SK Group is building a beachhead in the fast-growing Vietnamese market by forging alliances and paying high multiples for minority stakes.
This follows swiftly on from its purchase last year of 9.5% of Masan Group, the second-largest privately owned company in Vietnam after Vingroup, for about $470 million (about W530 billion).
Vietnam is Korea’s third-largest trading partner after China and the US. Other big Korean corporate investors in Vietnam include Lotte, Samsung and Hyundai. However, Japan has overtaken Korea in the last two years as the biggest foreign investor in Vietnam. Quite simply, competition for assets is growing as investors bet on supply chains being rerouted through Southeast Asia and away from China.
“Growth could actually benefit from a reset of trade relations between China and the US as firms move production out of China,” Sudhir Roc-Sennett, a senior portfolio adviser at Vontobel Asset Management, said.
Vingroup looks well placed to become a useful partner for SK Group, given its heft in the Vietnamese economy. The company accounts for almost a quarter of the Vietnamese stock market’s value.
According to one person involved in the deal negotiations, “the investment is an entry ticket” for SK Group to Vingroup’s business empire, which includes an electric vehicle startup.
SK Group has been placing a greater emphasis on electric vehicles in the wake of a slowdown in its chipmaking unit SK Hynix. By 2022, SK Innovation plans to spend W4.51 trillion boosting its EV battery capacity.
AREAS OF COLLABORATION
A delegation from SK Group will travel to Vietnam in June to discuss further areas of investment and collaboration with Vingroup, the person involved in the deal talks said. Going forward, SK Group will likely be able to invest alongside Vingroup in a range of projects, taking advantage of its new ally’s local connections and know-how across the country.

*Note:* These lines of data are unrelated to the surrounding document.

(* ===== verification/OrchFindings.v ===== *)
(** * OrchFindings: runs that show where the orchestrator departs from its documentation

    Each is a run of the system of [OrchLoop], step by step: an agent started on content whose
    check has not returned, one agent more than the limit, two runs with one name. *)

From S2P Require Import Prelude GoStd Update Core Template OrchState OrchRecover OrchRecord.
From S2P Require Import OrchApproval OrchPipeline OrchHeld OrchResume OrchLoop OrchControl.
From S2P Require Import OrchFrame OrchRefine OrchSystem OrchStep OrchSafety OrchExample.

(** ** A recovered claim is dispatched before its content is approved

    The daemon restarts with its claim base pending: recovery adopts the claim as unapproved and
    asks for the approval. The tick's retry finds the claim's epoch set and begins the cycle
    instead, and the agent starts while the approval is still being read. *)

Definition recovered (instance : string) : Orchestrator :=
  Recover ([], None) ([ex_issue], None) (λ _, ex_reads) empty_sweep
    (New (MkConfig None true true "daemon" instance) ex_cur 100 (λ _ l, l)).

Definition by_tick : Orchestrator := play (push SigTick (recovered "instance")).
Definition by_retry : Orchestrator :=
  play (finish 1 (reconcile_worker [] [] false (λ _, (None, None)) ([], None)) by_tick).
Definition by_base : Orchestrator :=
  play (finish 1 (claimBase_worker ex_header ex_workspaces None None ([], None) (no_claimBase, None)) by_retry).
Definition by_label : Orchestrator := play (run_effect None by_base).
Definition by_prepare : Orchestrator :=
  play (finish 2 (prepare_worker ex_header ((ex_workspace, MkLocalFacts "base" "base" true), None)
                    (ex_claimBase, None)) by_label).
Definition by_start : Orchestrator := play (finish 2 (start_worker ex_header None (Some 42, None)) by_prepare).

Lemma reachable_restarted instance : reachable (recovered instance).
Proof.
  apply reachable_recovered; [by intros site l|by intros i ->%list_elem_of_singleton|apply NoDup_singleton].
Qed.

Lemma reachable_by_start : reachable by_start.
Proof.
  unfold by_start. played.
  eapply (reachable_finish 2); [|vm_compute; reflexivity| |vm_compute; reflexivity].
  2:{ apply fin_start; [|done]. intros id i st Hid. by apply not_elem_of_nil in Hid. }
  unfold by_prepare. played. finished 2%nat fin_prepare.
  unfold by_label. played. apply reachable_effect; [|vm_compute; reflexivity|vm_compute; done].
  unfold by_base. played. finished 1%nat fin_claimBase.
  unfold by_retry. played. finished 1%nat fin_reconcile.
  unfold by_tick. played. apply reachable_push; [|done|vm_compute; reflexivity]. apply reachable_restarted.
Qed.

(** C40: A claim recovered with its cycle begun is dispatched before its content is approved: in a
    state the daemon reaches, the agent runs, the approval of its content has not returned, and
    none was recorded. *)
Theorem recovered_claim_runs_unapproved :
  ∃ o, reachable o ∧ r_handle (deref 1 o) = Some 42 ∧ r_State (deref 1 o) = StateRunning
       ∧ r_approvalInFlight (deref 1 o) = true
       ∧ r_approvedAt (deref 1 o) = r_approvedAt (zero_record ex_def).
Proof. exists by_start. split; [exact reachable_by_start|]. vm_compute. by repeat split. Qed.

(** ** Runs of two instances with one name

    The record of a recovered claim does not carry the instance of the daemon. *)
Theorem recovered_run_ids_collide :
  "first" ≠ "second" ∧ runID (deref 1 (recovered "first")) = runID (deref 1 (recovered "second")).
Proof. split; [done|]. vm_compute. reflexivity. Qed.

(** ** One agent more than the limit

    A claim parked before its first attempt is approved anew and re-dispatched: the slot is
    checked when its timer fires, taken when its cycle has begun. Another issue is dispatched in
    between. *)

Definition one_def : WorkflowDefinition :=
  MkDefinition "workflow" ["ready"] ["open"] 1000 "/work" (MkLimitsConfig 1 10 3 60000 None 0 0) (λ _, Ok "do it").
Definition one_cur : snapshot :=
  MkSnapshot one_def
    (MkBundle one_def true ex_workspaces (MkAgent "claude" "model") "bot" "https://host/repo" true) None 1.
Definition other_issue : Issue :=
  MkIssue "o/r#2" "Title" "Body" ["ready"] "open" ["bot"] [] "https://host/2" 6 6 "6" true.
Definition ex_drift : ContentApproval := MkApproval (MkContent "Title" "Body") (MkEdit ContentEditAt 20000000000).
Definition again_header : header := MkHeader "o/r#1" 1 1.

Definition over_tick : Orchestrator :=
  play (push SigTick (Recover ([], None) ([], None) (λ _, ex_reads) empty_sweep
                         (New ex_config one_cur 100 (λ _ l, l)))).
Definition over_reconciled : Orchestrator :=
  play (finish 0 (reconcile_worker [] [] false (λ _, (None, None)) ([], None)) over_tick).
Definition over_dispatched : Orchestrator :=
  play (finish 0 (dispatch_worker 1 one_cur ([ex_issue], None)) over_reconciled).
Definition over_claimed : Orchestrator := play (finish 0 (claim_worker ex_header (true, None)) over_dispatched).
Definition over_parked : Orchestrator :=
  play (finish 0 (approve_worker ex_header true ["ready"] "bot" (ex_history, None) (ex_drift, None)) over_claimed).
Definition over_told : Orchestrator := play (run_effect None (play (run_effect None over_parked))).
Definition over_requeued : Orchestrator :=
  play (finish 0 (reconcile_worker [] [MkParkedWant "o/r#1" true] true (λ _, (None, None)) ([ex_issue], None))
          (play (push SigTick over_told))).
Definition over_fired : Orchestrator := play (finish 0 (SigTimer again_header timerBackoff) over_requeued).
Definition over_fetched : Orchestrator :=
  play (finish 1 (timer_worker again_header timerBackoff 1 0 one_cur (Some ex_issue, None) (ex_history, None)
                    (ex_approval, None) (no_claimBase, None) (no_marker, None)) over_fired).
Definition over_other : Orchestrator :=
  play (finish 0 (dispatch_worker 1 one_cur ([ex_issue; other_issue], None)) over_fetched).
Definition over_base : Orchestrator :=
  play (finish 0 (claimBase_worker again_header ex_workspaces None None ([], None) (no_claimBase, None)) over_other).

Lemma reachable_over_parked : reachable over_parked.
Proof.
  unfold over_parked. played. finished 0%nat fin_approve.
  unfold over_claimed. played. finished 0%nat fin_claim.
  unfold over_dispatched. played. finished 0%nat fin_dispatch; [|by intros i ->%list_elem_of_singleton].
  unfold over_reconciled. played. finished 0%nat fin_reconcile.
  unfold over_tick. played. apply reachable_push; [|done|vm_compute; reflexivity].
  apply reachable_fresh.
Qed.

Lemma reachable_over_requeued : reachable over_requeued.
Proof.
  unfold over_requeued. played. finished 0%nat fin_reconcile.
  played. apply reachable_push; [|done|vm_compute; reflexivity].
  unfold over_told. played. apply reachable_effect; [|vm_compute; reflexivity|vm_compute; done].
  played. apply reachable_effect; [exact reachable_over_parked|vm_compute; reflexivity|vm_compute; done].
Qed.

Lemma reachable_over_base : reachable over_base.
Proof.
  unfold over_base. played. finished 0%nat fin_claimBase.
  unfold over_other. played. finished 0%nat fin_dispatch.
  2:{ intros i [->|[->|Hi]%elem_of_cons]%elem_of_cons; [done..|by apply not_elem_of_nil in Hi]. }
  unfold over_fetched. played. finished 1%nat fin_timerFetch.
  unfold over_fired. played. finished 0%nat fin_timer. exact reachable_over_requeued.
Qed.

(** Two claims take a slot where the limit is one. *)
Theorem concurrency_limit_exceeded :
  ∃ o, reachable o ∧ lc_MaxConcurrentAgents (df_Limits (sn_Definition (o_cur o))) = 1 ∧ runningCount o = 2.
Proof. exists over_base. split; [exact reachable_over_base|]. vm_compute. by split. Qed.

The deal has been long in the making as both sides thrash out terms and potential areas of collaboration.
Vingroup said in March last year that it planned to raise Vnd25 trillion ($1 billion) in a private placement of shares for not lower than Vnd100,000 a share. It said at the time that the capital would be used to restructure debt and invest in its car unit VinFast, VinTech and Vinsmart.
Battery packs are likely to be an early area of investment. Vingroup has already signed a supply deals with another Korean group LG Chem as well as with Germany’s Siemens to provide batteries for its electric scooters, buses and, in the future, electric cars.
In that respect, SK Group is playing catch-up globally with its rivals.
SK Group formally met Pham Nhat Vuong, Vingroup’s chairman and founder, in May to discuss taking up the entire offering.
Negotiations were delicate, given both sides are powerful forces in their own markets. One hurdle for SK Group is that such minority investments represent a change of tactics from its usual preference of direct investments in plants and majority control.
But it helped that Vingroup is among the most transparent of Vietnam’s corporations, with an active investor relations team, and that SK Group will take a board seat as the second-largest shareholder after the Pham family.
SK Group is paying Vnd113,000 per Vingroup share, for a mixture of treasury stock and new shares.
Vingroup stock was trading on Friday at Vnd117,500, at a multiple of 72 times 2019 earnings, off a recent low of Vnd95,300 on December 28 – so not exactly a fat discount for such a large block of shares.
However, the price struck by the new allies is roughly in line with Hanwha Asset Management's purchase of 84 million convertible dividend preference shares in Vingroup at Vnd110,976 each.
Credit Suisse and Latham & Watkins advised Vingroup; Baker McKenzie advised SK Group.